One boy has said he was attacked on his way home after spending time with Ana and other teenagers in St Catherine’s Park, which straddles Lucan and Leixlip. He has said he was injured and had blood on his clothes as a result of that assault, by two men.
A number of children have given accounts of their movements, and Ana’s movements, when they last saw her. Gardaí say differences have emerged about how a group that included Ana and a number of boys dispersed from the park at 5.30pm. Gardaí are hopeful that local CCTV will establish the movements of those who were the last, or among the last, to see Ana alive.
Sources have stressed that none of the teenagers, who are 13 and 14 years old, may have done anything wrong.
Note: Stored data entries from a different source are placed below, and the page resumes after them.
(** A browser's stream carries the daemon's messages unchanged: whatever pieces they
    arrive in, and however often the stream was kept alive in between, the lines written
    are the lines that arrived, whole and in order, up to the one being read; and the
    stream gives up only on a line that fills the largest message without ending. *)
Theorem relay_faithful arrivals :
  Ended ∉ arrivals →
  let r := relay arrivals in
  (∃ rest, arrived arrivals = concat (messages r) ++ rl_line r ++ rest ∧ (rl_over r = false → rest = [])) ∧
  Forall whole_line (messages r) ∧ newline ∉ rl_line r ∧
  (rl_over r = true → length (rl_line r) = MAX_MESSAGE_BYTES).
Proof.
  intros Hend. cbv zeta. assert (relay_inv (arrived arrivals) (relay arrivals)) as [H1 H2 H3 _ H5]; [|done].
  unfold relay. induction arrivals as [|a arrivals IH] using rev_ind.
  - split; cbn [foldl Relay_start rl_over rl_line]; try done.
    + by exists [].
    + apply not_elem_of_nil.
    + intros _. apply MAX_MESSAGE_BYTES_pos.
  - rewrite foldl_app. cbn [foldl]. unfold arrived. rewrite bind_app. fold (arrived arrivals).
    assert (relay_inv (arrived arrivals) (foldl relay_step Relay_start arrivals)) as Hinv.
    { apply IH. intros Hin. apply Hend. apply elem_of_app. by left. }
    destruct a as [chunk| |]; cbn [relay_step mbind list_bind].
    + rewrite app_nil_r. by apply relay_chunk_inv.
    + rewrite !app_nil_r. destruct (rl_over _) eqn:Eo; [done|]. destruct Hinv as [Hr Hl Hn Ho Hv]. rewrite Eo in *.
      split; unfold messages in *; cbn [rl_sent rl_line rl_over]; try done; rewrite omap_app; cbn; by rewrite app_nil_r.
    + exfalso. apply Hend, elem_of_app. right. by left.
Qed.

(** ** Reading a request back *)

(** Text of one line that takes a byte for each character. *)
Definition plain (s : ustr) : Prop := Forall (λ c, (c < 128)%N ∧ c ≠ 13%N ∧ c ≠ 10%N) s.
Definition word (s : ustr) : Prop := plain s ∧ s ≠ [] ∧ Forall (λ c, is_whitespace c = false) s.

Lemma plain_app s t : plain s → plain t → plain (s ++ t).
Proof. intros. by apply Forall_app. Qed.
Lemma plain_ascii s : plain s → Forall (λ c, c < 128)%N s.
Proof. intros Hs. eapply Forall_impl; [exact Hs|]. by intros c []. Qed.
Lemma plain_no_newline s : plain s → newline ∉ s.
Proof. intros Hs Hin. by destruct (proj1 (Forall_forall _ _) Hs _ Hin) as (_ & _ & ?). Qed.
Lemma utf8_lossy_ascii fuel s : Forall (λ c, c < 128)%N s → length s ≤ fuel → utf8_lossy fuel s = s.
Proof.
  intros Hs. revert fuel. induction Hs as [|c s Hc _ IH]; intros [|fuel] Hf; cbn in Hf; [done..|lia|].
  cbn [utf8_lossy]. rewrite (proj2 (N.ltb_lt _ _)) by done. rewrite IH by lia. done.
Qed.
Lemma lossy_ascii s : Forall (λ c, c < 128)%N s → from_utf8_lossy s = s.
Proof. intros Hs. by apply utf8_lossy_ascii. Qed.
Lemma no_wildcard name : existsb is_wildcard name = false ↔ Forall (λ c, is_wildcard c = false) name.
Proof.
  induction name as [|c name IH]; [by split; [constructor|]|]. cbn [existsb]. rewrite orb_false_iff, Forall_cons, IH. done.
Qed.
Lemma first_wildcard name : existsb is_wildcard name = true →
  ∃ prefix wild rest, name = prefix ++ wild :: rest ∧ Forall (λ c, is_wildcard c = false) prefix ∧ is_wildcard wild = true
    ∧ default [] (head (split_at is_wildcard name)) = prefix.
Proof.
  induction name as [|c name IH]; [done|]. cbn [existsb split_at]. destruct (is_wildcard c) eqn:Hc; cbn [orb].
  - intros _. exists [], c, name. by split_and!.
  - intros (prefix & wild & rest & -> & Hprefix & Hwild & Hhead)%IH. exists (c :: prefix), wild, rest.
    split_and!; [done|by constructor|done|]. destruct (split_at _ _) as [|first parts]; cbn in *; [|by subst].
    by subst.
Qed.
Lemma split_prefix prefix wild rest :
  Forall (λ c, is_wildcard c = false) prefix → is_wildcard wild = true →
  default [] (head (split_at is_wildcard (prefix ++ wild :: rest))) = prefix ∧ existsb is_wildcard (prefix ++ wild :: rest) = true.
Proof.
  intros Hprefix Hwild. induction Hprefix as [|c prefix Hc _ [IH IH']]; cbn [app split_at existsb]; [by rewrite Hwild|].
  rewrite Hc, IH'. split; [|done]. destruct (split_at _ _); cbn in *; by subst.
Qed.
Lemma elem_of_matching directory name to :
  to ∈ matching directory name ↔ ∃ entries file, read_dir directory = Some entries ∧ (file, true) ∈ entries ∧
    has_prefix (default [] (head (split_at is_wildcard name))) file = true ∧ to = path_join directory [Normal file].
Proof.
  unfold matching. destruct (read_dir directory) as [entries|]; [|split; [by intros ?%elem_of_nil|naive_solver]].
  cbv zeta. rewrite list_elem_of_omap. split.
  - intros ([file []] & Hin & Heq); cbn [fst snd] in Heq; [|by rewrite andb_false_r in Heq]. rewrite andb_true_r in Heq.
    destruct (has_prefix _ file) eqn:Hp; [|done]. injection Heq as <-. by exists entries, file.
  - intros (entries' & file & [= <-] & Hin & Hp & ->). exists (file, true). split; [done|]. cbn [fst snd]. by rewrite Hp.
Qed.
Lemma elem_of_expand_entry from entry to :
  to ∈ expand_entry from entry ↔ ∃ path, entry_path from (trim_char 34 entry) = Some path ∧ stands_for path to.
Proof.
  unfold expand_entry, stands_for. destruct (entry_path _ _) as [path|]; cbn [mbind option_bind];
    [|split; [by intros ?%elem_of_nil|naive_solver]].
  destruct (file_name path) as [name|] eqn:Hname;
    [|split; [by intros ?%elem_of_nil|intros (path' & [= <-] & name & Hn & _); congruence]].
  cbn [mbind option_bind]. destruct (existsb is_wildcard name) eqn:Hw.
  - split.
    + intros Hin. exists path. split; [done|]. exists name. split; [exact Hname|]. right.
      destruct (first_wildcard name Hw) as (prefix & wild & rest & -> & Hprefix & Hwild & Hhead).
      destruct (parent path) as [directory|] eqn:Hparent; [|by apply elem_of_nil in Hin]. apply elem_of_matching in Hin as (entries & file & ? & ? & Hp & ->).
      rewrite Hhead in Hp. by exists prefix, wild, rest, directory, entries, file.
    + intros (path' & [= <-] & name' & Hn & [[Hno _]|(prefix & wild & rest & directory & entries & file & -> & Hprefix & Hwild & -> & Hdir & Hin & Hp & ->)]).
      { rewrite Hname in Hn. injection Hn as <-. apply no_wildcard in Hno. congruence. }
      rewrite Hname in Hn. injection Hn as ->.
      apply elem_of_matching. exists entries, file. by rewrite (proj1 (split_prefix prefix wild rest Hprefix Hwild)).
  - rewrite list_elem_of_singleton. split.
    + intros ->. exists path. split; [done|]. exists name. split; [exact Hname|]. left. by apply no_wildcard in Hw.
    + intros (path' & [= <-] & name' & Hn & [[_ ->]|(prefix & wild & rest & directory & entries & file & -> & Hprefix & Hwild & _)]); [done|].
      rewrite Hname in Hn. injection Hn as ->. by rewrite (proj2 (split_prefix prefix wild rest Hprefix Hwild)) in Hw.
Qed.
Lemma included_spec from to text : read_to_string from = Some text →
  included from to ↔ ∃ pattern, (None, Some pattern) ∈ parse_into text ∧ to ∈ expand_include from pattern.
Proof.
  intros Htext. unfold included, expand_include. rewrite parse_by_blocks. setoid_rewrite described_includes.
  setoid_rewrite merge_sort_Permutation. setoid_rewrite list_elem_of_bind. setoid_rewrite elem_of_expand_entry.
  setoid_rewrite list_elem_of_fmap. split.
  - intros (text' & line & value & entry & path & Ht & Hl & Hd & He & Hp & Hs). simplify_eq.
    exists value. split; [by exists line|]. exists entry. split; [by exists path|done].
  - intros (value & (line & Hd & Hl) & entry & (path & Hp & Hs) & He). by exists text, line, value, entry, path.
Qed.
But investigators believe DNA samples taken from Ana’s remains, from the crime scene and from clothes taken from a number of teenagers will prove crucial, exonerating those who have had no involvement in the crime while helping to identify the killer.
She had left her home, on Newtown Park in Leixlip, at about 5pm last Monday to meet friends in the park. Her family reported her missing at 8pm, after they were unable to reach her by telephone. A search began the following day, but her remains were not found until Thursday afternoon. She suffered fatal blunt-force injuries, and was sexually assaulted, where she was found. Gardaí believe she had been dead since Monday evening.
The four-day gap between the murder and the discovery of her body should have little effect on the quality of DNA samples, according to sources at Forensic Science Ireland, the State crime laboratory, which will be able to compare them to those of the thousands of offenders and suspected offenders on the national DNA database.
Since its establishment, in 2016, the database has helped more than 500 investigations, including those of two murders. Although Forensic Science Ireland has a backlog of DNA to analyse, serious crimes can be prioritised. DNA results from the scene of Ana’s murder are expected early this week.
Investigators will also examine samples given voluntarily by the people who had contact with Ana before her death. This will help eliminate them from their investigation, as well as narrow down the pool of suspects. Gardaí can also obtain a warrant to take DNA samples from any suspects.